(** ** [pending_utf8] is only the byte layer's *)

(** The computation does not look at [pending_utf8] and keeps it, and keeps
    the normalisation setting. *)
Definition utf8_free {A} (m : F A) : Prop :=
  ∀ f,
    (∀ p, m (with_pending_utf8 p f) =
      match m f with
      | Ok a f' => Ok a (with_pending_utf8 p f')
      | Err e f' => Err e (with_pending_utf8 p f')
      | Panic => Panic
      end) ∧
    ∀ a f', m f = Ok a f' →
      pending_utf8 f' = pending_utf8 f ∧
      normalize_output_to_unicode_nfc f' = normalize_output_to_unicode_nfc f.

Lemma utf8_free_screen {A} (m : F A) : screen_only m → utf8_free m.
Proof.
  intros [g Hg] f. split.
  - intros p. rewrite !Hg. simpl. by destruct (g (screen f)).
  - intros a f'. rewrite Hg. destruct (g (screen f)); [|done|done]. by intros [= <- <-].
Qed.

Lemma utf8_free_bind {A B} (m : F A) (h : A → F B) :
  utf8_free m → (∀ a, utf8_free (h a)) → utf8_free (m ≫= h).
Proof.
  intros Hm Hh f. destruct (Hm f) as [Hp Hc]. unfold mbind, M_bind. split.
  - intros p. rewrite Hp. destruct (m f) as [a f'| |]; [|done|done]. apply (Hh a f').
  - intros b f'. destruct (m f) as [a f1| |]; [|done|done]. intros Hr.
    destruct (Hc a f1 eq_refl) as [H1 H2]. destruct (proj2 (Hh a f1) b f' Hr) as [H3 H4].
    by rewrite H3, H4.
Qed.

==

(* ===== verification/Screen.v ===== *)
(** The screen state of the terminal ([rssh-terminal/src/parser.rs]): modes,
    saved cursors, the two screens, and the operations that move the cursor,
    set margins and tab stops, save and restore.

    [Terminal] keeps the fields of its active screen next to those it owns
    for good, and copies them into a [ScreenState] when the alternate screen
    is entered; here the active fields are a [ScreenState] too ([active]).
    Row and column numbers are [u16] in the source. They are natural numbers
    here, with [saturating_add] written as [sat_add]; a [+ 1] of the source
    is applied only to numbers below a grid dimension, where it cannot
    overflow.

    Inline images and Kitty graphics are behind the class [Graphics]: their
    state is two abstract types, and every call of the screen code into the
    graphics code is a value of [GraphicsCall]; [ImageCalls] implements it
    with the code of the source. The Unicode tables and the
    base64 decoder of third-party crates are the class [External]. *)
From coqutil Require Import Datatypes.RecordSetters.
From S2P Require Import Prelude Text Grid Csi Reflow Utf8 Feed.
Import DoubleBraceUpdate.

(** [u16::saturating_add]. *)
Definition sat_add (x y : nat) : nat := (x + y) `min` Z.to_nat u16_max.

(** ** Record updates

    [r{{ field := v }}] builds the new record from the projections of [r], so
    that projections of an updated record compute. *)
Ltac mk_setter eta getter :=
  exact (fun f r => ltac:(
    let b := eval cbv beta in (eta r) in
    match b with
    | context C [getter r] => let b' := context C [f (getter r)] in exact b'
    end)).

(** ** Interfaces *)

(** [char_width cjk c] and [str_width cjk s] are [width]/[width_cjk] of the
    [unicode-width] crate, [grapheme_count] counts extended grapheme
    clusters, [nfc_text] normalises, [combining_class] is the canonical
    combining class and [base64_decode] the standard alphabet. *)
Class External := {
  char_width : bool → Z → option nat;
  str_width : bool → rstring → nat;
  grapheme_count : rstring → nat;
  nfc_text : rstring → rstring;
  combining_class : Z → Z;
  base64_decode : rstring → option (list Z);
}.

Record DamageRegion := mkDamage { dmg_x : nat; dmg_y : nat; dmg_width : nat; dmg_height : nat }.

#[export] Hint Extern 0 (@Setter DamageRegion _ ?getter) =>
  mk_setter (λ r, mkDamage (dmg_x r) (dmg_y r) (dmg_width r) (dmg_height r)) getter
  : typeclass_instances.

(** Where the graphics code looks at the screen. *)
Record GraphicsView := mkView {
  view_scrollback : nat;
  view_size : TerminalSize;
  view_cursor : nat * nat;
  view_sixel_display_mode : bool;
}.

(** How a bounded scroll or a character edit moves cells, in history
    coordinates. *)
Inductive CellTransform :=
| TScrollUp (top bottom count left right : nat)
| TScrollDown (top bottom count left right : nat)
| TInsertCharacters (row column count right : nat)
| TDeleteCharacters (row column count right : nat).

What you will do:
Please reproduce exactly the lines in the listing above from the one containing "(** How a bounded" through the one containing "TInsertCharacters (row column count right : nat)", both included, and nothing more.

Answer:
(** How a bounded scroll or a character edit moves cells, in history
    coordinates. *)
Inductive CellTransform :=
| TScrollUp (top bottom count left right : nat)
| TScrollDown (top bottom count left right : nat)
| TInsertCharacters (row column count right : nat)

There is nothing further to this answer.